((
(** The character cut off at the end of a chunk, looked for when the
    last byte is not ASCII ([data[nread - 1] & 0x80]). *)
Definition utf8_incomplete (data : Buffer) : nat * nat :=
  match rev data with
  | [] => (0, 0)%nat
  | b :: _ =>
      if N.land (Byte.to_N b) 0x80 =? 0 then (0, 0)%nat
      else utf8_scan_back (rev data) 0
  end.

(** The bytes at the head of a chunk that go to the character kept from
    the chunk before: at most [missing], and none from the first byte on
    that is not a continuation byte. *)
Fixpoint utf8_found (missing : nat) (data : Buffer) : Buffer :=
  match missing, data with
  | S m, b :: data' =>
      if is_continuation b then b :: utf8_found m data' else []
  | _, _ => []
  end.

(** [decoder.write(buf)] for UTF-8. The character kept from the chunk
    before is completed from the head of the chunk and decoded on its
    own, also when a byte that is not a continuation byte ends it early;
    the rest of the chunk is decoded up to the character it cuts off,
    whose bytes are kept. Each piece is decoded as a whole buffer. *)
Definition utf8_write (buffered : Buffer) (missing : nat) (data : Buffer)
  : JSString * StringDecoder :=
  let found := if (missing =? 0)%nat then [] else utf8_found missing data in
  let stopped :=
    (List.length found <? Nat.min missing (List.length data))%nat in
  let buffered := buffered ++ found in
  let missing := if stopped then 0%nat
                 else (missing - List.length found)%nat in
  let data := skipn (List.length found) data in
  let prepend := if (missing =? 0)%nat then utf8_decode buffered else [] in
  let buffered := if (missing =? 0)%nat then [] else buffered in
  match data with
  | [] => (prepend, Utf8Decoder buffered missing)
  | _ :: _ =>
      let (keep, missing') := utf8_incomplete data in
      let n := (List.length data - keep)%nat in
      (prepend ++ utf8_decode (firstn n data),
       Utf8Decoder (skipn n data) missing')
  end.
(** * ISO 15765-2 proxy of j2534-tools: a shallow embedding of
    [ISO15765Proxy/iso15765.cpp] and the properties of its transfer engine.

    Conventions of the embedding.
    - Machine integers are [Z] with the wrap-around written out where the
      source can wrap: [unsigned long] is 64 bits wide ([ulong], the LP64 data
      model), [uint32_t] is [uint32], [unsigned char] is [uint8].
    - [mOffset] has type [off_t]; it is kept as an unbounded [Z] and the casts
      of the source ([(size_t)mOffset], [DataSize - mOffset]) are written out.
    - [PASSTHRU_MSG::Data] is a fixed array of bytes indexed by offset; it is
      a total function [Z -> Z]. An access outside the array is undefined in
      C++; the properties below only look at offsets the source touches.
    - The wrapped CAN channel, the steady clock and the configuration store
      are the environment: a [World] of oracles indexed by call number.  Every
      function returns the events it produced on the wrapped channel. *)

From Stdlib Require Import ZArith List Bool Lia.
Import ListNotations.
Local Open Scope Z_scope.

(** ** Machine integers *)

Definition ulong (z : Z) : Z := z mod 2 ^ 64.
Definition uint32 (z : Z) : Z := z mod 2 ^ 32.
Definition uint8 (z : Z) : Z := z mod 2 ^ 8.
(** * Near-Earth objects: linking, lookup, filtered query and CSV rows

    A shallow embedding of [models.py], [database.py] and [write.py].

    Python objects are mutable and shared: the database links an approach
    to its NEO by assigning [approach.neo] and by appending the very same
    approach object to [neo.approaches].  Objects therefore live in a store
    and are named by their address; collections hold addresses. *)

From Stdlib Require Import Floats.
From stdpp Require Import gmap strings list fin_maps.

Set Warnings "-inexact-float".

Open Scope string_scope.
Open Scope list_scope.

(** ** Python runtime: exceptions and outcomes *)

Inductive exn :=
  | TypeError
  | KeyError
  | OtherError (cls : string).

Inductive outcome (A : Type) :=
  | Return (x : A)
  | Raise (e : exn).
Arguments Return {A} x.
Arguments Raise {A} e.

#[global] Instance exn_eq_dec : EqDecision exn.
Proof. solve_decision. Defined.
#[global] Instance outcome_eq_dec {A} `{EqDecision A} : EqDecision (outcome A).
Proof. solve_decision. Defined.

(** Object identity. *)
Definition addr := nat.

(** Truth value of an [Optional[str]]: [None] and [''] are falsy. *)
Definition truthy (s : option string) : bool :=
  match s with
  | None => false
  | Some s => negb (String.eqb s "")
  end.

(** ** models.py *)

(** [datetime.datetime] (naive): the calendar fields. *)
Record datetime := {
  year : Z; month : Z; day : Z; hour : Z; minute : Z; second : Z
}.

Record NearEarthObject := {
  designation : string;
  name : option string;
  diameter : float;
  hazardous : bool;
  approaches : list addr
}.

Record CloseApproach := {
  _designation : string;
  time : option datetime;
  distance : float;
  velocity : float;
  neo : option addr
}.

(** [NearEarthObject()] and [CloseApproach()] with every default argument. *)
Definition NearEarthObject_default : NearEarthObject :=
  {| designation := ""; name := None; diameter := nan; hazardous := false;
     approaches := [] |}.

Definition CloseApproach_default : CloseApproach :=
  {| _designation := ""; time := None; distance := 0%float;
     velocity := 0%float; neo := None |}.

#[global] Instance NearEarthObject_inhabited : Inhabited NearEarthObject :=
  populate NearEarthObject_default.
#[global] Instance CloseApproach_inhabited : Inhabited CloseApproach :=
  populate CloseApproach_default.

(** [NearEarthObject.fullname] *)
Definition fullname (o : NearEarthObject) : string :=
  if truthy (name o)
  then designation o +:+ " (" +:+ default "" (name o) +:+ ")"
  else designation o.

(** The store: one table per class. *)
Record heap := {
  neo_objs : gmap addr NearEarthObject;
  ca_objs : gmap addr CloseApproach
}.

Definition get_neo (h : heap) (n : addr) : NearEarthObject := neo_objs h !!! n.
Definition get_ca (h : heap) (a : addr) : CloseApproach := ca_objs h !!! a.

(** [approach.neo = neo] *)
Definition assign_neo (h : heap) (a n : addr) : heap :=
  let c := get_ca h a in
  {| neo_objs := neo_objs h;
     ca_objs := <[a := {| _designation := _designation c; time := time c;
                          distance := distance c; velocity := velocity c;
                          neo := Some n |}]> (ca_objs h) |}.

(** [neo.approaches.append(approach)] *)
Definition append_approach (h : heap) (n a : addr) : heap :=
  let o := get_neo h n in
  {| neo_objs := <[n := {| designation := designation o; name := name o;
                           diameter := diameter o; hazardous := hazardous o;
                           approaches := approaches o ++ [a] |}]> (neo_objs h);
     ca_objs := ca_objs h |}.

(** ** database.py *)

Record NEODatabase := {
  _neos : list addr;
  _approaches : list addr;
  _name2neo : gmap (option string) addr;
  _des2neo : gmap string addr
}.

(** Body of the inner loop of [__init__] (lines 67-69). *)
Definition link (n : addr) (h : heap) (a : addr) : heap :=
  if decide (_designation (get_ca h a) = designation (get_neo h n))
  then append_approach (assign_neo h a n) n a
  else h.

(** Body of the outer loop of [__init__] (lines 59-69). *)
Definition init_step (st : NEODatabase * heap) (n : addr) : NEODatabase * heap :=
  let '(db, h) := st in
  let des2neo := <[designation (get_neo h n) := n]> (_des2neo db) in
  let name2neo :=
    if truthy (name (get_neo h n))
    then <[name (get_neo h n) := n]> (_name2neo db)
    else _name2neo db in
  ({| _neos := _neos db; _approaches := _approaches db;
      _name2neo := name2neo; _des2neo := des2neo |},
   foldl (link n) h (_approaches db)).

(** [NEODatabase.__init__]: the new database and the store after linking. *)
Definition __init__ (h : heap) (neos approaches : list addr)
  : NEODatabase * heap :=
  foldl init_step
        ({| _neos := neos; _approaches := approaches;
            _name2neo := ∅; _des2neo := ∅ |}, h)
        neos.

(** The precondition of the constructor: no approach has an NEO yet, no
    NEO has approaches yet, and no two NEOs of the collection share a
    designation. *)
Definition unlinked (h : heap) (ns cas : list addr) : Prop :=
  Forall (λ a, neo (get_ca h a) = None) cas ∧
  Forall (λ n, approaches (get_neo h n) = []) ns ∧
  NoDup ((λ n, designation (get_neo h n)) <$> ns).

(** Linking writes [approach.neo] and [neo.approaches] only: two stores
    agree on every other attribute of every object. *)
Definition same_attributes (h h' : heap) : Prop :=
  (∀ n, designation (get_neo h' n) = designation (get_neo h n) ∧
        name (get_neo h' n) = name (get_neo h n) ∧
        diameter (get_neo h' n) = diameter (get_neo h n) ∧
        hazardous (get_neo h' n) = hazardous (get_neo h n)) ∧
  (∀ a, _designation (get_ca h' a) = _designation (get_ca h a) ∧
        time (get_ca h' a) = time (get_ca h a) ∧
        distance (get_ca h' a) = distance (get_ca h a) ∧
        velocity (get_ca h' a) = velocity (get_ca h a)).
))
- Task -
If a line falls between the first line of the records and the line containing "else utf8_scan_back (rev data) 0", inclusive, repeat it exactly; leave out all others.

- Result of this task -
(** The character cut off at the end of a chunk, looked for when the
    last byte is not ASCII ([data[nread - 1] & 0x80]). *)
Definition utf8_incomplete (data : Buffer) : nat * nat :=
  match rev data with
  | [] => (0, 0)%nat
  | b :: _ =>
      if N.land (Byte.to_N b) 0x80 =? 0 then (0, 0)%nat
      else utf8_scan_back (rev data) 0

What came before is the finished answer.